(* ===== verification/Numeric.v ===== *)
(** * The numeric type's text form (pgtypes/src/numeric.rs)

    Parsing, the format limits, canonicalisation and plain-decimal printing of
    numeric values, over the [BigDecimal] of the [Ext] parameter. *)
From Stdlib Require Import ZArith Lia.
From stdpp Require Import base list gmap strings.
From Stdlib Require Import Ascii.
From S2P Require Import Prelude Text Datum.
From S2P Require Import Float DateTimeBin ExtArith.
Open Scope Z_scope.

(** [str::starts_with('-')] and [str::trim_start_matches('-')] *)
Definition minus : Ascii.ascii := Ascii.ascii_of_N 45.
Definition starts_minus (s : string) : bool :=
  match s with String c _ => bool_decide (c = minus) | _ => false end.
Fixpoint strip_minus (s : string) : string :=
  match s with
  | String c t => if decide (c = minus) then strip_minus t else s
  | EmptyString => EmptyString
  end.

(** ** Values *)

Definition MAX_WEIGHT : Z := 131071.
Definition MAX_DSCALE : Z := 16383.

Section Numeric.
Context `{Ext}.

(** [pgtypes/src/numeric.rs:42-48] canonical *)
Definition canonical (bd : BigDecimal) : BigDecimal :=
  if (bd_parts bd).2 <? 0 then bd_with_scale_0 bd else bd.

(** [pgtypes/src/numeric.rs:72-81] within_format_limits *)
Definition within_format_limits (bd : BigDecimal) : bool :=
  let '(mant, exp) := bd_parts bd in
  if MAX_DSCALE <? exp then false
  else
    let ndigits := Z.of_nat (String.length (strip_minus (z_to_string mant))) in
    ndigits - 1 - exp <=? MAX_WEIGHT.

(** [pgtypes/src/numeric.rs:56-67] parse *)
Definition parse (s : string) : option BigDecimal :=
  let t := trim s in
  if decide (t = EmptyString) then None
  else
    bd ← bd_from_str t;
    if negb (within_format_limits bd) then None else Some (canonical bd).

(** [pgtypes/src/numeric.rs:86-105] to_text *)
Definition to_text (bd : BigDecimal) : string :=
  let '(mant, scale) := bd_parts bd in
  let s := z_to_string mant in
  let neg := starts_minus s in
  let digits := strip_minus s in
  let scale := Z.to_nat (Z.max scale 0) in
  let body :=
    if Nat.eqb scale 0 then digits
    else if (scale <? String.length digits)%nat then
      let point := (String.length digits - scale)%nat in
      str_take point digits +:+ "." +:+ str_drop point digits
    else
      "0." +:+ str_repeat (scale - String.length digits) (digit_char 0) +:+ digits in
  if neg && bool_decide (digits <> "0") then "-" +:+ body else body.

End Numeric.

(** ** Text without white space is not trimmed *)

Definition graphic (b : bytes) : Prop := Forall (fun x => 33 <= x <= 126) b.

Lemma graphic_ws_head b : graphic b -> ws_head b = 0%nat.
Proof.
  intros Hg. destruct Hg as [|x b Hx Hg]; [done|]. simpl. unfold in_range.
  replace (((9 <=? x) && (x <=? 13)) || (x =? 32)) with false by lia.
  destruct Hg as [|y b Hy Hg]; [done|].
  replace (x =? 194) with false by lia. simpl.
  destruct b; [done|].
  replace (x =? 225) with false by lia. replace (x =? 226) with false by lia.
  by replace (x =? 227) with false by lia.
Qed.

Lemma graphic_ws_tail b : graphic b -> ws_tail b = 0%nat.
Proof.
  intros Hg. unfold ws_tail.
  assert (forall n, ws_head (rev (take n b)) = 0%nat) as E.
  { intros n. apply graphic_ws_head. apply Forall_rev, Forall_take, Hg. }
  by rewrite !E.
Qed.

Lemma trim_with_0 ws fuel b : ws b = 0%nat -> trim_with ws fuel b = b.
Proof. intros E. destruct fuel; simpl; [done|]. by rewrite E. Qed.

Lemma trim_graphic s : graphic (str_bytes s) -> trim s = s.
Proof.
  intros Hg. unfold trim.
  rewrite (trim_with_0 ws_head) by (by apply graphic_ws_head).
  rewrite trim_with_0 by (by apply graphic_ws_tail, Forall_rev).
  rewrite rev_involutive. apply str_of_str_bytes.
Qed.

Lemma graphic_app s t :
  graphic (str_bytes (s +:+ t)) <-> graphic (str_bytes s) /\ graphic (str_bytes t).
Proof. rewrite str_bytes_app. apply Forall_app. Qed.

Lemma digits_graphic s : digits_ok s = true -> graphic (str_bytes s).
Proof.
  induction s as [|c s IH]; simpl; [constructor|].
  unfold is_digit, in_range. rewrite !andb_true_iff. intros [Hc Hs].
  constructor; [lia|]. by apply IH.
Qed.

Lemma digits_no_minus s :
  digits_ok s = true -> strip_minus s = s /\ starts_minus s = false.
Proof.
  destruct s as [|c s]; simpl; [done|]. rewrite andb_true_iff. intros [Hc _].
  assert (c <> minus) by (intros ->; by vm_compute in Hc).
  rewrite decide_False, bool_decide_eq_false_2 by done. done.
Qed.

Lemma z_to_string_split m :
  strip_minus (z_to_string m) = dec_string (Z.abs m) /\
  starts_minus (z_to_string m) = (m <? 0).
Proof.
  unfold z_to_string. destruct (Z.ltb_spec m 0).
  - change ("-" +:+ dec_string (- m)) with (String minus (dec_string (- m))). simpl.
    rewrite Z.abs_neq by lia.
    by destruct (digits_no_minus (dec_string (- m))) as [-> _];
      [apply dec_string_digits; lia|].
  - rewrite Z.abs_eq by lia. apply digits_no_minus, dec_string_digits. lia.
Qed.

(** ** The round trip *)

Section RoundTrip.
Context `{ExtLaws}.

(** The shape [to_text] prints: an integer part, and a fraction part of exactly
    [scale] digits. *)
Lemma to_text_shape bd :
  0 <= (bd_parts bd).2 ->
  exists (neg : bool) ip fp,
    to_text bd = (if neg then "-" else "") +:+ ip +:+
                 (if decide (fp = EmptyString) then "" else "." +:+ fp) /\
    digits_ok ip = true /\ ip <> EmptyString /\ digits_ok fp = true /\
    (if neg then -1 else 1) * digits_val 0 (ip +:+ fp) = (bd_parts bd).1 /\
    Z.of_nat (String.length fp) = (bd_parts bd).2.
Proof.
  unfold to_text. destruct (bd_parts bd) as [m e]; simpl. intros He.
  destruct (z_to_string_split m) as [-> ->].
  pose proof (dec_string_digits (Z.abs m) ltac:(lia)) as Hd.
  pose proof (dec_string_nonempty (Z.abs m)) as Hne.
  pose proof (dec_string_val (Z.abs m) ltac:(lia)) as Hv.
  assert ((m <? 0) && bool_decide (dec_string (Z.abs m) <> "0") = (m <? 0)) as ->.
  { destruct (Z.ltb_spec m 0); [simpl|done]. apply bool_decide_eq_true. intros E.
    rewrite E in Hv. change (digits_val 0 "0") with 0 in Hv. lia. }
  exists (m <? 0). rewrite Z.max_l by done.
  set (ds := dec_string (Z.abs m)) in *. set (k := Z.to_nat e).
  assert (Z.of_nat k = e) as Hk by lia.
  assert ((if m <? 0 then -1 else 1) * Z.abs m = m) as Hm
    by (destruct (Z.ltb_spec m 0); lia).
  destruct (Nat.eqb_spec k 0) as [E0|E0].
  { exists ds, EmptyString. rewrite decide_True, !str_app_nil_r, Hv by done.
    split_and!; try done; [by destruct (m <? 0) | simpl; lia]. }
  destruct (Nat.ltb_spec k (String.length ds)) as [El|El].
  - set (p := (String.length ds - k)%nat).
    pose proof (str_take_drop p ds) as Ht.
    exists (str_take p ds), (str_drop p ds).
    rewrite Ht, Hv. rewrite <- Ht, digits_ok_app, andb_true_iff in Hd.
    pose proof (str_length_drop p ds). pose proof (str_length_take p ds).
    rewrite decide_False by (intros E; rewrite E in *; simpl in *; lia).
    split_and!; try tauto; [by destruct (m <? 0) | | lia].
    intros E. rewrite E in *. simpl in *. lia.
  - exists "0", (str_repeat (k - String.length ds) (digit_char 0) +:+ ds).
    rewrite digits_ok_app, digits_ok_zeros, Hd.
    rewrite decide_False by (intros E%(f_equal String.length);
      rewrite str_length_app, str_length_repeat in E; simpl in E; lia).
    rewrite str_app_cons. simpl digits_val. rewrite !digits_val_app, digits_val_zeros, Hv.
    rewrite str_length_app, str_length_repeat.
    split_and!; try done; [by destruct (m <? 0) | lia].
Qed.

(** A canonical numeric within the format limits is read back, scale included,
    from its text. *)
Lemma parse_to_text bd :
  0 <= (bd_parts bd).2 -> within_format_limits bd = true ->
  parse (to_text bd) = Some bd.
Proof.
  intros He Hl.
  destruct (to_text_shape bd He) as (neg & ip & fp & -> & Hip & Hne & Hfp & Hm & Hs).
  destruct (bd_from_str_plain neg ip fp Hip Hne Hfp) as (d & Hd & Hp).
  unfold parse. rewrite trim_graphic.
  - rewrite decide_False by (destruct neg, ip; done). rewrite Hd. rsimpl.
    assert (d = bd) as ->.
    { apply bd_by_parts. rewrite Hp, Hm, Hs. by destruct (bd_parts bd). }
    rewrite Hl. rsimpl. unfold canonical.
    by destruct (Z.ltb_spec (bd_parts bd).2 0); [lia|].
  - rewrite !graphic_app. split_and!; [destruct neg; repeat constructor; done | |].
    + by apply digits_graphic.
    + case_decide; [constructor|]. rewrite graphic_app.
      split; [repeat constructor; done | by apply digits_graphic].
Qed.

(** What [parse] accepts is canonical and within the limits' scale bound. *)
Lemma parse_canonical s bd : parse s = Some bd -> 0 <= (bd_parts bd).2 <= MAX_DSCALE.
Proof.
  unfold parse. case_decide; [done|]. destruct (bd_from_str _) as [d|]; rsimpl; [|done].
  destruct (within_format_limits d) eqn:Hl; [|done]. rsimpl. intros [= <-].
  unfold within_format_limits in Hl. unfold canonical, MAX_DSCALE in *.
  destruct (bd_parts d) as [m e] eqn:Hp. simpl in *.
  destruct (Z.ltb_spec e 0).
  - rewrite bd_with_scale_0_parts by (rewrite Hp; done). simpl. lia.
  - rewrite Hp. simpl. by destruct (Z.ltb_spec 16383 e); [|lia].
Qed.

End RoundTrip.

(** ** Numeric arithmetic and binary form (pgtypes/src/numeric.rs)

    The arithmetic of the numeric type, its scale rules, conversions and type
    modifiers over the [BigDecimal] operations, and its binary wire form. *)
Definition MIN_SIG_DIGITS : Z := 16.
Definition DEC_DIGITS : Z := 4.
Definition MAX_DISPLAY_SCALE : Z := 1000.

(** ** The binary form *)

(** The groups of four digits of a text, as numbers. *)
Fixpoint digit_groups (fuel : nat) (s : string) : list Z :=
  match fuel with
  | O => []
  | S fuel =>
      match s with
      | EmptyString => []
      | _ => digits_val 0 (str_take 4 s) :: digit_groups fuel (str_drop 4 s)
      end
  end.
Definition groups_of (s : string) : list Z := digit_groups (String.length s) s.

(** Zeros to a multiple of four digits. *)
Definition pad4 (s : string) : string :=
  str_repeat ((4 - String.length s mod 4) mod 4)%nat "0"%char.

Fixpoint drop_leading_zeros (l : list Z) (weight : Z) : list Z * Z :=
  match l with
  | x :: l' => if x =? 0 then drop_leading_zeros l' (weight - 1) else (l, weight)
  | [] => ([], weight)
  end.

Definition drop_trailing_zeros (l : list Z) : list Z :=
  rev (drop_leading_zeros (rev l) 0).1.

Definition be16 (v : Z) : bytes := be_bytes 2 v.

Section NumericArith.
Context `{ExtArith}.

(** [pgtypes/src/numeric.rs:113-179] binary *)
Definition binary (bd : BigDecimal) : bytes :=
  let '(mant, scale) := bd_parts bd in
  let dscale := wrap_signed 16 (Z.max scale 0) in
  let s := z_to_string mant in
  let neg := starts_minus s in
  let digits := strip_minus s in
  let scale_u := Z.to_nat (Z.max scale 0) in
  let len := String.length digits in
  let '(int_str, frac_str) :=
    if (scale_u <? len)%nat then
      (str_take (len - scale_u) digits, str_drop (len - scale_u) digits)
    else ("", str_repeat (scale_u - len) "0"%char +:+ digits) in
  let int_groups := groups_of (pad4 int_str +:+ int_str) in
  let frac_groups := groups_of (frac_str +:+ pad4 frac_str) in
  let '(nbase, weight) :=
    drop_leading_zeros (int_groups ++ frac_groups) (Z.of_nat (length int_groups) - 1) in
  let nbase := drop_trailing_zeros nbase in
  let '(weight, sign) :=
    match nbase with
    | [] => (0, 0)
    | _ => (weight, if neg then 16384 else 0)
    end in
  be16 (Z.of_nat (length nbase)) ++ be16 weight ++ be16 sign ++ be16 dscale ++
  concat (map be16 nbase).

(** ** Arithmetic *)

(** [pgtypes/src/numeric.rs:182-184] add *)
Definition num_add (a b : BigDecimal) : BigDecimal := canonical (bd_add a b).

(** [pgtypes/src/numeric.rs:186-188] sub *)
Definition num_sub (a b : BigDecimal) : BigDecimal := canonical (bd_sub a b).

(** [pgtypes/src/numeric.rs:190-192] mul *)
Definition num_mul (a b : BigDecimal) : BigDecimal := canonical (bd_mul a b).

(** [pgtypes/src/numeric.rs:252-258] is_zero *)
Definition num_is_zero (bd : BigDecimal) : bool :=
  bool_decide (strip_minus (z_to_string (bd_parts bd).1) = "0").

(** [pgtypes/src/numeric.rs:280-295] nbase_weight_and_lead *)
Definition nbase_weight_and_lead (bd : BigDecimal) : Z * Z :=
  let '(mant, scale) := bd_parts bd in
  let digits := strip_minus (z_to_string mant) in
  if bool_decide (digits = "0") then (0, 0)
  else
    let dweight := Z.of_nat (String.length digits) - 1 - scale in
    let w := dweight / DEC_DIGITS in
    let count := Z.to_nat (dweight - DEC_DIGITS * w + 1) in
    let lead := str_take count digits in
    let lead := lead +:+ str_repeat (count - String.length lead) "0"%char in
    (w, digits_val 0 lead).

(** [i64::clamp] *)
Definition clamp (lo hi x : Z) : Z := Z.max lo (Z.min hi x).

(** [pgtypes/src/numeric.rs:263-275] select_div_scale *)
Definition select_div_scale (a b : BigDecimal) : Z :=
  let '(w1, f1) := nbase_weight_and_lead a in
  let '(w2, f2) := nbase_weight_and_lead b in
  let qweight := w1 - w2 in
  let qweight := if f1 <? f2 then qweight - 1 else qweight in
  let s1 := Z.max (bd_parts a).2 0 in
  let s2 := Z.max (bd_parts b).2 0 in
  clamp 0 MAX_DISPLAY_SCALE (Z.max (MIN_SIG_DIGITS - qweight * DEC_DIGITS) (s1 + s2)).

(** [pgtypes/src/numeric.rs:196-202] div *)
Definition num_div (a b : BigDecimal) : result TypeError BigDecimal :=
  if num_is_zero b then Err DivisionByZero
  else Ok (bd_with_scale_round (bd_div a b) (select_div_scale a b) HalfUp).

(** [pgtypes/src/numeric.rs:206-211] rem *)
Definition num_rem (a b : BigDecimal) : result TypeError BigDecimal :=
  if num_is_zero b then Err DivisionByZero else Ok (canonical (bd_rem a b)).

(** [pgtypes/src/numeric.rs:213-215] abs *)
Definition num_abs (bd : BigDecimal) : BigDecimal := bd_abs bd.

(** [pgtypes/src/numeric.rs:218-220] floor *)
Definition num_floor (bd : BigDecimal) : BigDecimal := canonical (bd_with_scale_round bd 0 Floor).

(** [pgtypes/src/numeric.rs:223-225] ceil *)
Definition num_ceil (bd : BigDecimal) : BigDecimal := canonical (bd_with_scale_round bd 0 Ceiling).

(** [pgtypes/src/numeric.rs:232-234] round *)
Definition num_round (bd : BigDecimal) (n : Z) : BigDecimal :=
  canonical (bd_with_scale_round bd (Z.min n MAX_DSCALE) HalfUp).

(** [pgtypes/src/numeric.rs:238-240] trunc *)
Definition num_trunc (bd : BigDecimal) (n : Z) : BigDecimal :=
  canonical (bd_with_scale_round bd (Z.min n MAX_DSCALE) Down).

(** [pgtypes/src/numeric.rs:243-250] sign *)
Definition num_sign (bd : BigDecimal) : BigDecimal :=
  match bd_cmp bd (bd_of_Z 0) with
  | Lt => bd_of_Z (-1)
  | Eq => bd_of_Z 0
  | Gt => bd_of_Z 1
  end.

(** ** Conversions *)

(** [pgtypes/src/numeric.rs:353-357] to_i32 *)
Definition num_to_i32 (bd : BigDecimal) : result TypeError Z :=
  ok_or (bd_to_i32 (bd_with_scale_round bd 0 HalfUp)) Overflow.

(** [pgtypes/src/numeric.rs:358-362] to_i64 *)
Definition num_to_i64 (bd : BigDecimal) : result TypeError Z :=
  ok_or (bd_to_i64 (bd_with_scale_round bd 0 HalfUp)) Overflow.

(** [pgtypes/src/numeric.rs:364-366] from_i64 *)
Definition num_from_i64 (n : Z) : BigDecimal := bd_of_Z n.

(** [pgtypes/src/numeric.rs:371-376] from_f64 *)
Definition num_from_f64 (f : Z) : result TypeError BigDecimal :=
  if negb (f64_is_finite f) then Err Overflow else ok_or (parse (f64_display f)) Overflow.

(** [pgtypes/src/numeric.rs:380-382] to_f64 *)
Definition num_to_f64 (bd : BigDecimal) : Z := default F64_INFINITY (bd_to_f64 bd).

(** [pgtypes/src/numeric.rs:387-398] apply_typmod *)
Definition apply_typmod (bd : BigDecimal) (tm : Typmod) : result TypeError BigDecimal :=
  let r := bd_with_scale_round bd (Datum.scale tm) HalfUp in
  let '(mant, scale) := bd_parts r in
  let len := Z.of_nat (String.length (strip_minus (z_to_string mant))) in
  if negb (num_is_zero r) && (precision tm - Datum.scale tm <? len - scale) then Err Overflow
  else Ok (canonical r).

End NumericArith.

** Activity **
Each line from the start of the listing above through the line containing "let ndigits := Z.of_nat" must be reproduced exactly. Leave out the rest.

** Exercise answer **
(* ===== verification/Numeric.v ===== *)
(** * The numeric type's text form (pgtypes/src/numeric.rs)

    Parsing, the format limits, canonicalisation and plain-decimal printing of
    numeric values, over the [BigDecimal] of the [Ext] parameter. *)
From Stdlib Require Import ZArith Lia.
From stdpp Require Import base list gmap strings.
From Stdlib Require Import Ascii.
From S2P Require Import Prelude Text Datum.
From S2P Require Import Float DateTimeBin ExtArith.
Open Scope Z_scope.

(** [str::starts_with('-')] and [str::trim_start_matches('-')] *)
Definition minus : Ascii.ascii := Ascii.ascii_of_N 45.
Definition starts_minus (s : string) : bool :=
  match s with String c _ => bool_decide (c = minus) | _ => false end.
Fixpoint strip_minus (s : string) : string :=
  match s with
  | String c t => if decide (c = minus) then strip_minus t else s
  | EmptyString => EmptyString
  end.

(** ** Values *)

Definition MAX_WEIGHT : Z := 131071.
Definition MAX_DSCALE : Z := 16383.

Section Numeric.
Context `{Ext}.

(** [pgtypes/src/numeric.rs:42-48] canonical *)
Definition canonical (bd : BigDecimal) : BigDecimal :=
  if (bd_parts bd).2 <? 0 then bd_with_scale_0 bd else bd.

(** [pgtypes/src/numeric.rs:72-81] within_format_limits *)
Definition within_format_limits (bd : BigDecimal) : bool :=
  let '(mant, exp) := bd_parts bd in
  if MAX_DSCALE <? exp then false
  else
    let ndigits := Z.of_nat (String.length (strip_minus (z_to_string mant))) in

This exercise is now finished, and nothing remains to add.